<<<<

Lemma keeps_riff_blocks f fuel : long64 = true -> forall buff off fmt,
  off <= 128 -> 128 - off < 8 * Z.of_nat fuel -> keeps (B f) (riff_blocks fuel buff off fmt).
Proof.
  intros H64. induction fuel as [|fuel IH]; intros buff off fmt Hle Hf; [lia|]. cbn [riff_blocks].
  assert (Hnext : forall fmt', keeps (B f)
    (let* size := lift (le32 buff (off + 4)) in
     let* off' := lift (next_block off size) in riff_blocks fuel buff off' fmt')).
  { intros fmt' s Hs. pp_step. apply pp_lift. intros size Hsize. pp_step. apply pp_lift. intros off' Hoff.
    pose proof (next_block_advances _ _ _ _ _ H64 Hsize Hoff). apply IH; [lia|lia|done]. }
  repeat (first [apply Hnext|keep_step]; cbn beta iota).
Qed.

(** ** Playing a file *)

(** The handle may become anything, or only -1. *)
Definition allowed (o : option Z) (hd : Z) : Prop :=
  match o with None => True | Some hd0 => hd = -1 \/ hd = hd0 end.

Definition fsK (o : option Z) (s : state H D) : Prop :=
  exists f, B f s /\ fss_ok f /\ allowed o (fss_handle f).

Lemma keeps_fsK {A} (m : M (state H D) A) o : (forall f, keeps (B f) m) -> keeps (fsK o) m.
Proof. intros Hm s (f & Hb & Hok & Ha). eapply keeps_pp; [apply Hm|exact Hb|]. intros _ s' Hb'. by exists f. Qed.

Lemma allowed_stop o f : fs_idle f -> allowed o (fss_handle f).
Proof. intros [Hh _]. destruct o; [by left|done]. Qed.

Lemma keeps_fs_stop o : keeps (fsK o) fs_stop.
Proof.
  intros s (f & Hb & Hok & _). eapply pp_fs_stop; [done|done|]. intros f' s' Hb' Hok' Hi _.
  exists f'. split_and!; [done|done|by apply allowed_stop].
Qed.

Lemma keeps_fs_type_K name : keeps (fsK None) (fs_type name).
Proof.
  intros s (f & Hb & Hok & _). eapply (keeps_pp (fsJ (fss_handle f) (fss_type f))); [apply keeps_fs_type|by exists f|].
  intros _ s' (f' & Hb' & Hok' & _). by exists f'.
Qed.

Lemma keeps_xprintf_stop fmt args o : keeps (fsK o) (xprintf fmt args ;; fs_stop).
Proof. apply keeps_bind; [apply keeps_xprintf|]. intros _. apply keeps_fs_stop. Qed.
Hint Resolve keeps_fs_stop keeps_fs_type_K keeps_xprintf_stop : keeps.

(** The file that was opened is the one that is played from now on. *)
Lemma fss_ok_play f i h l r ch ty : fss_ok f -> 0 <= i < MAX_OPEN_FILES -> fh_source h <> FSO_CLOSED ->
  zset (fss_handles f) i h = Some l -> ty = FST_RIFF \/ ty = FST_MP3 ->
  fss_ok (set_fhandle i (set_fstate FSS_OPEN (set_fformat ty r ch (set_fhandles l f)))).
Proof.
  intros [Hl _] Hi Ho Hset Hty. split; [simpl; by rewrite (zlen_zset _ _ _ _ Hset)|]. right.
  split_and!; simpl; try done; try lia. exists h. split; [|done]. simpl. by eapply zget_zset_eq.
Qed.

Lemma keeps_fs_open_riff name : long64 = true -> keeps (fsK None) (fs_open_riff name).
Proof.
  intros H64 s (f & Hb & Hok & _). unfold fs_open_riff. pp_step. eapply pp_fs_open; [done| |].
  { intros s1 Hb1. change (-1 =? -1) with true. cbn iota. eapply (keeps_pp (fsK None)); [apply keeps_xprintf_stop|by exists f|done]. }
  intros i h0 h l s1 Hi Hg Hc Ho Hset Hb1. destruct (Z.eqb_spec i (-1)); [lia|].
  destruct (fss_ok_opened f i h0 h l) as [Hok1 _]; [done..|].
  set (f1 := set_fhandles l f) in *.
  pp_step. eapply keeps_pp; [apply keeps_fs_read|exact Hb1|]. intros [got buff] s2 Hb2.
  destruct (got =? MINUS1); [eapply (keeps_pp (fsK None)); [apply keeps_fs_stop|by exists f1|done]|].
  pp_step. eapply (keeps_pp (B f1)); [keep|exact Hb2|]. intros _ s3 Hb3.
  pp_step. eapply (keeps_pp (B f1)); [apply keeps_riff_blocks; [done|lia|unfold RIFF_FUEL; lia]|exact Hb3|]. intros w s4 Hb4.
  assert (HK : fsK None s4) by (by exists f1).
  destruct w as [off [fmt|]|sig]; [|by eapply (keeps_pp (fsK None)); [apply keeps_xprintf_stop| |]..].
  pp_step. apply pp_lift. intros format _.
  destruct (negb (format =? RIFF_FMT_PCM)); [by eapply (keeps_pp (fsK None)); [apply keeps_xprintf_stop| |]|].
  pp_step. apply pp_lift. intros samplerate _. cbv zeta.
  destruct (rate_code _ =? 0); [by eapply (keeps_pp (fsK None)); [apply keeps_xprintf_stop| |]|].
  pp_step. eapply (keeps_pp (B f1)); [keep|exact Hb4|]. intros _ s5 Hb5.
  pp_step. eapply (keeps_pp (B f1)); [keep|exact Hb5|]. intros _ s6 Hb6.
  pp_step. apply pp_lift. intros channels _. pp_step. apply pp_lift. intros byterate _.
  pp_step. eapply (keeps_pp (B f1)); [keep|exact Hb6|]. intros _ s7 Hb7.
  pp_step. eapply pp_upd_fss; [done|]. intros s8 Hb8. pp_step. eapply pp_upd_fss; [done|]. intros s9 Hb9.
  pp_step. eapply pp_upd_fss; [done|]. intros s10 Hb10.
  eapply (keeps_pp (fsK None)); [apply keeps_fsK; intros f'; keep| |done].
  eexists. split; [exact Hb10|]. split; [|done]. eapply fss_ok_play; [done|done|exact Ho|done|by left].
Qed.

Lemma keeps_fs_open_mp3 name : keeps (fsK None) (fs_open_mp3 name).
Proof.
  intros s (f & Hb & Hok & _). unfold fs_open_mp3. pp_step. eapply pp_fs_open; [done| |].
  { intros s1 Hb1. change (u32 (-1) =? MINUS1) with true. cbn iota zeta.
    eapply (keeps_pp (fsK None)); [apply keeps_xprintf_stop|by exists f|done]. }
  intros i h0 h l s1 Hi Hg Hc Ho Hset Hb1. unfold MAX_OPEN_FILES in Hi. cbv zeta.
  rewrite u32_id by lia. destruct (Z.eqb_spec i MINUS1) as [E|_]; [unfold MINUS1 in E; lia|].
  rewrite s32_id by lia.
  pp_step. eapply pp_upd_fss; [done|]. intros s8 Hb8. pp_step. eapply pp_upd_fss; [done|]. intros s9 Hb9.
  eapply pp_upd_fss; [done|]. intros s10 Hb10.
  eexists. split; [exact Hb10|]. split; [|done]. eapply fss_ok_play; [done|done|exact Ho|done|by right].
Qed.

Lemma keeps_fs_play name : long64 = true -> keeps (fsK None) (fs_play name).
Proof.
  intros H64. pose proof (keeps_fs_open_riff name H64). pose proof (keeps_fs_open_mp3 name).
  unfold fs_play, fs_debug. keep.
Qed.

(** ** Polling the file that is played *)

Lemma keeps_read_into_output o i : keeps (fsK o) (read_into_output i).
Proof. apply keeps_fsK. intros f. unfold read_into_output. keep. Qed.
Lemma keeps_read_into_input o i : keeps (fsK o) (read_into_input i).
Proof. apply keeps_fsK. intros f. unfold read_into_input. keep. Qed.
Lemma keeps_fsK_io {A} (m : M io_t A) o : keeps io_wf m -> keeps (fsK o) (on_io m).
Proof. intros Hm. apply keeps_fsK. intros f. by apply keeps_on_io. Qed.
Hint Resolve keeps_read_into_output keeps_read_into_input keeps_fsK_io : keeps.

Lemma keeps_fs_poll o : keeps (fsK o) fs_poll.
Proof. unfold fs_poll, fs_poll_riff, fs_poll_mp3, o_free, i_free, fs_debug. keep. Qed.

Lemma keeps_cmd_fstate f : keeps (B f) cmd_fstate.
Proof. unfold cmd_fstate. keep. Qed.
End FsKeeps.
#[export] Hint Resolve keeps_cmd_fstate keeps_fs_debug : keeps.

>>>>

§ **REQUIRED WORK**: Read through the records above and copy the lines that contain "zeta".

§ **ANSWER TO THE PROBLEM**:
  pp_step. apply pp_lift. intros samplerate _. cbv zeta.
  { intros s1 Hb1. change (u32 (-1) =? MINUS1) with true. cbn iota zeta.
  intros i h0 h l s1 Hi Hg Hc Ho Hset Hb1. unfold MAX_OPEN_FILES in Hi. cbv zeta.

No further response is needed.